Maximum Gap

Given an unsorted array, find the maximum difference between the successive elements in its sorted form.

Try to solve it in linear time/space.

Return 0 if the array contains less than 2 elements.

You may assume all elements in the array are non-negative integers and fit in the 32-bit signed integer range.

这题是求排序后的相邻数字之间的最大差.但是题意要求用O(n)的解法和空间来解决,单纯的使用quicksort等方法无法满足复杂度的要求.

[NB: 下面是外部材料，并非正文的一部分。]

Definition get_integer (s : string) : field_index :=
  if is_empty s then NotInteger else get_integer_from 0 s.

Definition is_accessor (c : ascii) : bool := Ascii.eqb c "." || Ascii.eqb c "[".

(** The part of a field name before the first ['.'] or ['[']. *)
Fixpoint field_first (field_name : string) : string :=
  match field_name with
  | EmptyString => EmptyString
  | String c r => if is_accessor c then EmptyString else String c (field_first r)
  end.

Definition has_accessor (field_name : string) : bool :=
  negb (all_chars (fun c => negb (is_accessor c)) field_name).

(** The object a plain field stands for. *)
Inductive field_value : Type :=
  | Plain (value : string)
  | Accessed                  (* attribute or index access on a value *)
  | FieldError (e : exn).

(** Looking a field up when there are no positional arguments: an
    empty or numeric first part indexes the empty tuple. *)
Definition get_field (field_name : string) (kwargs : list (string * string))
  : field_value :=
  let first := field_first field_name in
  match get_integer first with
  | TooManyDigits => FieldError ValueError
  | IndexOf _ => FieldError IndexError
  | NotInteger =>
      if is_empty first then FieldError IndexError
      else match assoc first kwargs with
           | None => FieldError (KeyError first)
           | Some value => if has_accessor field_name then Accessed else Plain value
           end
  end.

Inductive scan_mode : Type :=
  | Literal
  | FieldName (start : string) (field_name : string)
  | Bracket (start : string) (field_name : string).

Definition prepend (text : string) (r : outcome string) : outcome string :=
  let! rest := r in Ok (text +:+ rest).

Definition snoc (s : string) (c : ascii) : string := s +:+ String c EmptyString.
(** * WaterNet vectorization: basin connection and skeleton tracing

    A shallow embedding of [wwvec/basin_vectorization/connect.py] (class
    [Connector]) and [wwvec/basin_vectorization/vectorize.py] (class
    [Vectorizer]), followed by the properties of the edge weight function,
    the grid graph, the path stitcher and the skeleton tracer. *)

From Stdlib Require Import ZArith QArith Lia Lqa List Bool.
From stdpp Require Import gmap strings list.

Open Scope Z_scope.

(** ** Python outcomes

    A method either returns a value or raises; in both cases the mutated
    object is kept, because an exception leaves the updates made so far in
    place.  [LibraryError] stands for an exception that networkx raises
    itself (ValueError for an empty list of sources, NodeNotFound for a
    source that is not in the graph).
    [OutOfFuel] is not a Python exception: it marks a run of the model that
    was given too little fuel for its loops and recursion. *)

Inductive exn : Type :=
| IndexError
| AttributeError (attr : string)
| TypeError
| LibraryError
| OutOfFuel.

Inductive result (S A : Type) : Type :=
| Ok (a : A) (s : S)
| Raise (e : exn) (s : S).

Arguments Ok {S A} a s.
Arguments Raise {S A} e s.

Definition final_state {S A} (r : result S A) : S :=
  match r with Ok _ s => s | Raise _ s => s end.

Definition M (S A : Type) : Type := S -> result S A.

Definition ret {S A} (a : A) : M S A := fun s => Ok a s.
Definition raise {S A} (e : exn) : M S A := fun s => Raise e s.
Definition bind {S A B} (m : M S A) (k : A -> M S B) : M S B :=
  fun s => match m s with
           | Ok a s' => k a s'
           | Raise e s' => Raise e s'
           end.
Definition get_state {S} : M S S := fun s => Ok s s.
Definition modify {S} (f : S -> S) : M S unit := fun s => Ok tt (f s).
Definition lift_option {S A} (o : option A) : M S A :=
  match o with Some a => ret a | None => raise IndexError end.

Notation "'do' x <- m ; k" := (bind m (fun x => k))
  (at level 10, x name, m at level 100, k at level 200).
Notation "'do' ' p <- m ; k" := (bind m (fun x => let 'p := x in k))
  (at level 10, p strict pattern, m at level 100, k at level 200).
Notation "'run' m ; k" := (bind m (fun _ => k))
  (at level 10, m at level 100, k at level 200).

(** ** numpy arrays *)

Definition cell : Type := Z * Z.

Module Numpy.

(** A two-dimensional array: its shape and its items.  Only the items
    inside the shape are meaningful. *)
Record ndarray (A : Type) : Type := mk_ndarray {
  nrows : Z;
  ncols : Z;
  item : Z -> Z -> A
}.
Arguments mk_ndarray {A} _ _ _.
Arguments nrows {A} _.
Arguments ncols {A} _.
Arguments item {A} _ _ _.

(** Integer indexing along an axis of length [n]: a negative index counts
    from the end, anything outside [-n, n) raises IndexError. *)
Definition index (n i : Z) : option Z :=
  if (0 <=? i) && (i <? n) then Some i
  else if (- n <=? i) && (i <? 0) then Some (i + n)
  else None.

(** [a[row, col]] *)
Definition getitem {A} (a : ndarray A) (rc : cell) : option A :=
  match index (nrows a) (fst rc), index (ncols a) (snd rc) with
  | Some r, Some c => Some (item a r c)
  | _, _ => None
  end.

(** [a[row, col] = v] *)
Definition setitem {A} (a : ndarray A) (rc : cell) (v : A) : option (ndarray A) :=
  match index (nrows a) (fst rc), index (ncols a) (snd rc) with
  | Some r, Some c =>
      Some (mk_ndarray (nrows a) (ncols a)
              (fun r' c' => if (r' =? r) && (c' =? c) then v else item a r' c'))
  | _, _ => None
  end.

(** Bounds of a slice [start:stop] along an axis of length [n]. *)
Definition slice_bound (n i : Z) : Z :=
  if i <? 0 then Z.max 0 (i + n) else Z.min i n.

(** [range(lo, hi)] *)
Definition range (lo hi : Z) : list Z :=
  map (fun k => lo + Z.of_nat k) (seq 0 (Z.to_nat (hi - lo))).

(** The items of [a[r0:r1, c0:c1]], row by row. *)
Definition slice {A} (a : ndarray A) (r0 r1 c0 c1 : Z) : list A :=
  r ← range (slice_bound (nrows a) r0) (slice_bound (nrows a) r1);
  c ← range (slice_bound (ncols a) c0) (slice_bound (ncols a) c1);
  [item a r c].

(** All index pairs in row-major order, the order of [np.where]. *)
Definition indices {A} (a : ndarray A) : list cell :=
  r ← range 0 (nrows a); c ← range 0 (ncols a); [(r, c)].

(** The index pairs selected by [np.where(cond)], zipped. *)
Definition argwhere {A} (p : A -> bool) (a : ndarray A) : list cell :=
  filter (fun rc => p (item a rc.1 rc.2) = true) (indices a).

可以考虑桶排序,基数排序等O(n)的排序方法.这里用桶排, 用average gap = (max - min)/(n-1)＋１作为桶的大小.这样每个桶内的数组之间的gap不可能超过最大gap.考虑每个桶之间的gap,即前一个桶的最大值和当前桶的最小值之间的差可能成为Maximum Gap．这里的做法是不把最大值，最小值放入桶内，这样比较好的避免了只有两个数字时，只有一个桶或者为等差数列时average gap大于最大gap的情况．

class Solution(object):
    def maximumGap(self, nums):
        """
        :type nums: List[int]
        :rtype: int
        """
        if not nums or len(nums) < 2:
            return 0
        #first step, find the min and max value
        minVal = nums[0]
        maxVal = nums[0]
        for i in xrange(1,len(nums)):
            minVal = min(minVal, nums[i])
            maxVal = max(maxVal, nums[i])
        #bucket sort, calculate the gap, average gap  between the numbers. the final answer is large than it
        gap = (maxVal - minVal)/(len(nums)-1) + 1
        #initialize the bucket value
        bucket_num = (maxVal - minVal)/gap + 1
        bucket_min = [2**31-1] * bucket_num #32bit signed int
        bucket_max = [0] * bucket_num
        for i in nums:
            if i == minVal or i == maxVal:　　#不把最大值和最小值放入桶中
                continue
            index = (i - minVal)/gap #right postion of the bucket, because the really index must start from 0
            #find each bucket's bottom value and top value
            bucket_min[index] = min(bucket_min[index], i)
            bucket_max[index] = max(bucket_max[index], i)
        previous = minVal
        res = 0
        for j in xrange(bucket_num):
            if bucket_min[j] == 2**31-1 and bucket_max[j] == 0 : continue　#防止桶空
            res = max(res, bucket_min[j] - previous)
            previous = bucket_max[j]
        res = max(res, maxVal - previous)
        return res